==== Records shown

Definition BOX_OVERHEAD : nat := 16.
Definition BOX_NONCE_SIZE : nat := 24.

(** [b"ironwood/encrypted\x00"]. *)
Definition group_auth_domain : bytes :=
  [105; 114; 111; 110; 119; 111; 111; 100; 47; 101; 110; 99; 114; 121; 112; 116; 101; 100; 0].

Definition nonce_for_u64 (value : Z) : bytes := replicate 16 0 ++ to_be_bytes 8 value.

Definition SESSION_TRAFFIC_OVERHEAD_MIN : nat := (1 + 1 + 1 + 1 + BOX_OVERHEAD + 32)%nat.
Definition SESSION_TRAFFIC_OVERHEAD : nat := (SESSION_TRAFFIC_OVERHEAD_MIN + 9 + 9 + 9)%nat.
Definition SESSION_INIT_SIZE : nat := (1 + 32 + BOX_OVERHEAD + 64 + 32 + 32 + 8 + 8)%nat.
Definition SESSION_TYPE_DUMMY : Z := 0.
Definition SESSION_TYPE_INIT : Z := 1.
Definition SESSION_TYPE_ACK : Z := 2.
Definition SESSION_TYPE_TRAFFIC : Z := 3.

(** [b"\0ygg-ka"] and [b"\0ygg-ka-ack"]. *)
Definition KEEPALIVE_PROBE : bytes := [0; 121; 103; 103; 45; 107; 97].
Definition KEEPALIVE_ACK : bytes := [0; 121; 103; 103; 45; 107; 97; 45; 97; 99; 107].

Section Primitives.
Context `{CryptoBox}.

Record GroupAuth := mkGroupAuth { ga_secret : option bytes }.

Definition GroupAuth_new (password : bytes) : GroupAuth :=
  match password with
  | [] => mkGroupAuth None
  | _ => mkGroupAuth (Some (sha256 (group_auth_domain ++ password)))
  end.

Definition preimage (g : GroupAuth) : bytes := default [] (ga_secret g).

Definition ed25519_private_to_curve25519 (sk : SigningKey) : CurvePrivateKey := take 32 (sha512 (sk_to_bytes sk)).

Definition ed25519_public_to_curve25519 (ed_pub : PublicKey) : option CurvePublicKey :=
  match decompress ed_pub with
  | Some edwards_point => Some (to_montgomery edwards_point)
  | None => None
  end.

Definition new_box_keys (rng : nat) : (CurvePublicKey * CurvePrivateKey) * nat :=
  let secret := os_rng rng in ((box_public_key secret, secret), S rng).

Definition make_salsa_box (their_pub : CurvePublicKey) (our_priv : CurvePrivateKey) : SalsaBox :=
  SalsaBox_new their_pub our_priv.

========
==== Records shown

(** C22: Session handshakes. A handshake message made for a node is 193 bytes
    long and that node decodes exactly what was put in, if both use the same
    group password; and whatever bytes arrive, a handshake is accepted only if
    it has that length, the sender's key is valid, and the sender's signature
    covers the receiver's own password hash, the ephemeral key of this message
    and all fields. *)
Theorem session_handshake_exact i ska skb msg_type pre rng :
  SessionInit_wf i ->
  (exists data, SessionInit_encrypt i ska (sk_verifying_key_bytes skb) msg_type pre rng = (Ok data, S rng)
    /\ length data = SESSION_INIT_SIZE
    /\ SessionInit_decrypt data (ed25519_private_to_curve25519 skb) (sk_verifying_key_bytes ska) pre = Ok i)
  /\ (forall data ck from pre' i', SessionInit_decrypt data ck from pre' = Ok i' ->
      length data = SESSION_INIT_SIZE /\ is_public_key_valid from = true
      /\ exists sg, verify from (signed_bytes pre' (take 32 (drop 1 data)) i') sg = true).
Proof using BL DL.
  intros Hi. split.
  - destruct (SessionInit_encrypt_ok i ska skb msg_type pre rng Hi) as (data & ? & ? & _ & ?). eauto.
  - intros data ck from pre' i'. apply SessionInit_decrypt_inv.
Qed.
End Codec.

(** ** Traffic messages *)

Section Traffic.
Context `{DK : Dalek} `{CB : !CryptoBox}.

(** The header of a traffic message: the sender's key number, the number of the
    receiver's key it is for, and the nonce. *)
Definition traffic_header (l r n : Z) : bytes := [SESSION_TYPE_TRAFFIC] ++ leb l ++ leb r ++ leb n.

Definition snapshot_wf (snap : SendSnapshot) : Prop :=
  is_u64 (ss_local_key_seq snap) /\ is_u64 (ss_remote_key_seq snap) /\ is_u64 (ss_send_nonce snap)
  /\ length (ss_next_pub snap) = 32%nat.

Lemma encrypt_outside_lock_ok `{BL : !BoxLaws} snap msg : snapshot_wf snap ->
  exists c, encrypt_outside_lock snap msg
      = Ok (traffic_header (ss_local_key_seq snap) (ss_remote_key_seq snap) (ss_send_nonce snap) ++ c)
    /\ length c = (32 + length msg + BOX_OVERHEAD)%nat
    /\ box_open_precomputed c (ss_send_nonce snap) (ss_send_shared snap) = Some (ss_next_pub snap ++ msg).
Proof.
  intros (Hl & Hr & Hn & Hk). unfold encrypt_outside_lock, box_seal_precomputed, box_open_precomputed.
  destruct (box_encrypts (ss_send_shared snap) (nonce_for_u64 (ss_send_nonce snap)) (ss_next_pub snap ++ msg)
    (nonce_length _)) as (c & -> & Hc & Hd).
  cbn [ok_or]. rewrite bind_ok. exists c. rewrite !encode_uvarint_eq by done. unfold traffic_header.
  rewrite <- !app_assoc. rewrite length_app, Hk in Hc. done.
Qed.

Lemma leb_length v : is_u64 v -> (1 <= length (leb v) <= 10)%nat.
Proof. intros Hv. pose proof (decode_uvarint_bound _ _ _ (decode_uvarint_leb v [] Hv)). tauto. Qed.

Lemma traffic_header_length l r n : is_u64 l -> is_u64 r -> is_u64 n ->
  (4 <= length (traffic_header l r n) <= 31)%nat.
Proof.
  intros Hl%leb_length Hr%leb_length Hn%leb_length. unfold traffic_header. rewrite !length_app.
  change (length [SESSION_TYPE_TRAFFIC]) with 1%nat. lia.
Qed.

========

I'd like the lines above from the one with "Some (to_montgomery edwards_point)" up to and including the one with "SalsaBox_new their_pub our_priv." copied exactly, with no other lines.

> _Written answer_
  | Some edwards_point => Some (to_montgomery edwards_point)
  | None => None
  end.

Definition new_box_keys (rng : nat) : (CurvePublicKey * CurvePrivateKey) * nat :=
  let secret := os_rng rng in ((box_public_key secret, secret), S rng).

Definition make_salsa_box (their_pub : CurvePublicKey) (our_priv : CurvePrivateKey) : SalsaBox :=
  SalsaBox_new their_pub our_priv.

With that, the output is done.